Washington: If an infant is less or unable to differentiate between varying speech patterns, he/she is likely to be at a higher risk of developing autism, suggested a new study.
The findings of the study were published in Brain and Language.
“Humans are born with an astonishing ability to distinguish basic sound units that make up all of the world’s languages,” says Kristina Denisova, the study author.
“But why some infants at high familial risk for autism spectrum disorder are less likely to develop their language-specific competence in toddlerhood has remained a mystery.”

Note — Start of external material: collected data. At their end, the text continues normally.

(** ** The replicators keep their promise *)

#[export] Instance fake_laws : ReplicatorLaws BitmapFakeReplicator (fun r k => store r !! k).
Proof.
  split; intros S HS r s k; simpl.
  - intros ttl. unfold fake_Replicate. destruct (GetBytesFromBitmap s) as [[l|]|]; try done.
    intros _. exists l. split; [done|]. simpl. apply lookup_insert_eq.
  - intros ttl E. unfold fake_Replicate. rewrite E. by eexists.
  - unfold fake_Recover. destruct (store r !! k) as [[|b l]|]; try done.
    destruct (ReadFromBuffer (Clear s) (b :: l)) as [s' [n|e] ] eqn:E; [|done]. intros _. by exists (b :: l), n.
  - intros e. unfold fake_Recover. destruct (store r !! k) as [[|b l]|]; try (by left).
    destruct (ReadFromBuffer (Clear s) (b :: l)) as [s' [n|e'] ] eqn:E; [done|].
    intros [= <-]. right. by exists (b :: l).
  - intros k'. unfold fake_Recover. destruct (store r !! k) as [[|b l]|]; try done.
    by destruct (ReadFromBuffer (Clear s) (b :: l)) as [s' []].
Qed.

#[export] Instance redis_laws {W} `{!RedisClient W} (live : W -> string -> option bytes) `{!RedisClientLaws W live} :
  ReplicatorLaws (BitmapRedisReplicator W) (fun r => live (redis r)).
Proof.
  split; intros S HS r s k; simpl.
  - intros ttl. unfold redis_Replicate, writeBytesToDump. destruct (GetBytesFromBitmap s) as [[l|]|]; try done.
    pose proof (law_set_ok (redis r) k l ttl) as H. destruct (rSet (redis r) k l ttl) as [w err]. simpl in *.
    intros ->. exists l. auto.
  - intros ttl E. unfold redis_Replicate. rewrite E. by eexists.
  - unfold redis_Recover, readBytesFromDump. pose proof (law_get_ok (redis r) k) as H.
    destruct (rGet (redis r) k) as [w [l|e] ]; [|done]. simpl in *.
    destruct (ReadFromBuffer (Clear s) l) as [s' [n|e] ] eqn:E; [|done]. intros _. exists l, n. auto.
  - intros e. unfold redis_Recover, readBytesFromDump. pose proof (law_get_ok (redis r) k) as H.
    destruct (rGet (redis r) k) as [w [l|e'] ]; [|by left]. simpl in *.
    destruct (ReadFromBuffer (Clear s) l) as [s' [n|e'] ] eqn:E; [done|].
    intros [= <-]. right. exists l. auto.
  - intros k'. unfold redis_Recover, readBytesFromDump. pose proof (law_get_frame (redis r) k k') as H.
    destruct (rGet (redis r) k) as [w [l|e'] ]; [|done]. simpl in *.
    by destruct (ReadFromBuffer (Clear s) l) as [s' [n|e] ].
Qed.

(** ** Recovery, against the two interfaces *)

Section recovery.
Context {S : Type} `{!MemorySetStorage S} (keys_of : S -> gset Z) `{!MemorySetStorageLaws S keys_of}.
Context {R : Type} `{!MemorySetStorageReplicator R} (dump : R -> string -> option bytes) `{!ReplicatorLaws R dump}.

(** A dump of [s] either is read back or is not read at all. *)
Lemma recover_dump_of s r s2 k l :
  GetBytesFromBitmap s = Ok (Some l) -> dump r k = Some l ->
  match (rRecover r s2 k).2 with
  | None => keys_of (rRecover r s2 k).1.2 = keys_of s
  | Some _ => (rRecover r s2 k).1.2 = s2
  end.
Proof.
  intros Hl Hd. destruct (storage_dump_read (keys := keys_of) s l (Clear s2) Hl) as [H1 H2].
  destruct ((rRecover r s2 k).2) as [e|] eqn:E.
  - destruct (recover_fails r s2 k e E) as [?|(l' & Hd' & Hr)]; [done|]. simplify_eq.
    rewrite Hr in H1. done.
  - destruct (recover_reads r s2 k E) as (l' & n & Hd' & Hr). simplify_eq. rewrite Hr, (storage_Clear (keys := keys_of)) in H2.
    destruct H2 as [H2|H2]; simpl in H2; rewrite H2; set_solver.
Qed.

Lemma replicate_then_recover s r k ttl r2 s2 :
  (rReplicate r s k ttl).2 = None -> dump r2 k = dump (rReplicate r s k ttl).1 k ->
  match (rRecover r2 s2 k).2 with
  | None => keys_of (rRecover r2 s2 k).1.2 = keys_of s
  | Some _ => (rRecover r2 s2 k).1.2 = s2
  end.
Proof.
  intros (l & Hl & Hd)%replicate_writes Hsame. apply (recover_dump_of s r2 s2 k l Hl). congruence.
Qed.
End recovery.

(** ** A bitmap library, for concrete runs: a set, dumped as the bits of its encoding *)

Fixpoint dump_bits (p : positive) : bytes :=
  match p with
  | xH => [Byte.x02]
  | xO p => Byte.x00 :: dump_bits p
  | xI p => Byte.x01 :: dump_bits p
  end.

Fixpoint read_bits (l : bytes) : option positive :=
  match l with
  | [Byte.x02] => Some xH
  | Byte.x00 :: l => xO <$> read_bits l
  | Byte.x01 :: l => xI <$> read_bits l
  | _ => None
  end.

Lemma read_dump_bits p : read_bits (dump_bits p) = Some p.
Proof. induction p as [p IH|p IH|]; simpl; [by rewrite IH..|done]. Qed.

#[export] Instance demo_roaring : Roaring64 (gset Z) := {
  NewBitmap := ∅;
  bContains b k := bool_decide (k ∈ b);
  AddMany b ks := b ∪ list_to_set ks;
  Remove b k := b ∖ {[k]};
  bClear _ := ∅;
  IsEmpty b := bool_decide (b = ∅);
  GetCardinality b := Z.of_nat (size b);
  RunOptimize b := b;
  GetSizeInBytes b := 16 + 8 * Z.of_nat (size b);
  ToBytes b := Ok (dump_bits (encode (elements b)));
  ReadFrom b l := match read_bits l ≫= decode with
                  | Some ks => (list_to_set (ks : list Z), Ok (Z.of_nat (length l)))
                  | None => (b, Err "invalid cookie"%string)
                  end
}.

#[export] Instance demo_roaring_laws : Roaring64Laws (gset Z) id.
Proof.
  split; simpl; try done.
  - intros b l [= <-]. by destruct (encode (elements b)).
  - intros b l b' [= <-]. rewrite read_dump_bits. simpl. rewrite decode_encode. simpl.
    split; [done|]. left. apply list_to_set_elements_L.
Qed.

(** A Redis server that never fails and keeps every value. *)
#[export] Instance demo_redis_client : RedisClient (gmap string bytes) := {
  rSet w k v _ := (<[k := v]> w, None);
  rGet w k := (w, match w !! k with Some v => Ok v | None => Err "redis: nil"%string end);
  rDel w k := (delete k w, None)
}.

#[export] Instance demo_redis_client_laws : RedisClientLaws (gmap string bytes) (fun w k => w !! k).
Proof.
  split; simpl.
  - intros w k v ttl _. apply lookup_insert_eq.
  - intros w k v. destruct (w !! k); [by intros [= ->]|done].
  - done.
Qed.

Definition demo_configs : BitmapStorageConfigs := {|
  MonitoringTicker := 1; OptimizingTicker := 1; ReplicationTicker := 1; ReplicationTtl := 1;
  StorageName := "goods"; DebugLogs := false; ReplicationKey := "bitmap_current_goods_ids"
|}.

Definition demo_storage (ks : list Z) : roaringBitmapStorage (gset Z) := mkStorage demo_configs (list_to_set ks).

(** ** Properties *)

(** C15: any sequence of [Contains], [UpsertMany], [RemoveMany], [GetCount], [Clear] and of
    background optimizations, from any state of the storage, answers as a set of keys does, and
    leaves the set the specification leaves. *)
Theorem storage_refines_set {Bitmap : Type} `{!Roaring64 Bitmap} (elems : Bitmap -> gset Z)
    (Hlaws : Roaring64Laws Bitmap elems) (s : roaringBitmapStorage Bitmap) (cs : list storage_call) :
  keys elems (run_calls storage_op s cs).1 = (run_calls set_op (keys elems s) cs).1
  /\ (run_calls storage_op s cs).2 = (run_calls set_op (keys elems s) cs).2.
Proof.
  revert s. induction cs as [|c cs IH]; intros s; [done|]. simpl.
  destruct (storage_op_refines elems s c) as [H1 H2].
  destruct (storage_op s c) as [s1 r1], (set_op (keys elems s) c) as [m1 r1']. simpl in H1, H2. subst.
  destruct (IH s1) as [H3 H4].
  destruct (run_calls storage_op s1 cs), (run_calls set_op (keys elems s1) cs). simpl in *. by subst.
Qed.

Previously, Denisova in her studies showed that high-risk infants (those who had a sibling with autism) were less likely to turn their heads in response to spoken language than other developing infants.
She said, “Our team dissociated between head movements in infants at high vs. low familial risk for developing autism and detected the signal of future atypical development as early as 1-2 months after birth.”
Research suggests that as an infant grows, future language development depends on the ability to distinguish sounds and elements of speech that are familiar vs. those that are novel including elements of pronunciation, such as stress patterns on different syllables.
For the study, researchers studied 52 9 to 10 month-old infants who heard speech with familiar and unfamiliar stress patterns while undergoing MRI. Half of the infants were found to be at high risk of autism.
They recorded the head movements throughout the scan and found that low-risk infants turned their heads more frequently while listening to speech with different syllabic patterns.
While the high-risk infants did not. High-risk infants had significantly worse receptive language scores and the most atypical head-turning patterns on this task.
Those 9- to 10-month-olds who had more abnormal head-turning behavior during exposure were more likely to develop autism spectrum disorder by age three.
“These findings regarding differences in early language processing in children at high familial risk for autism are intriguing and deserve replication and extension,” said Agnes H. Whitaker, clinical professor at Columbia University.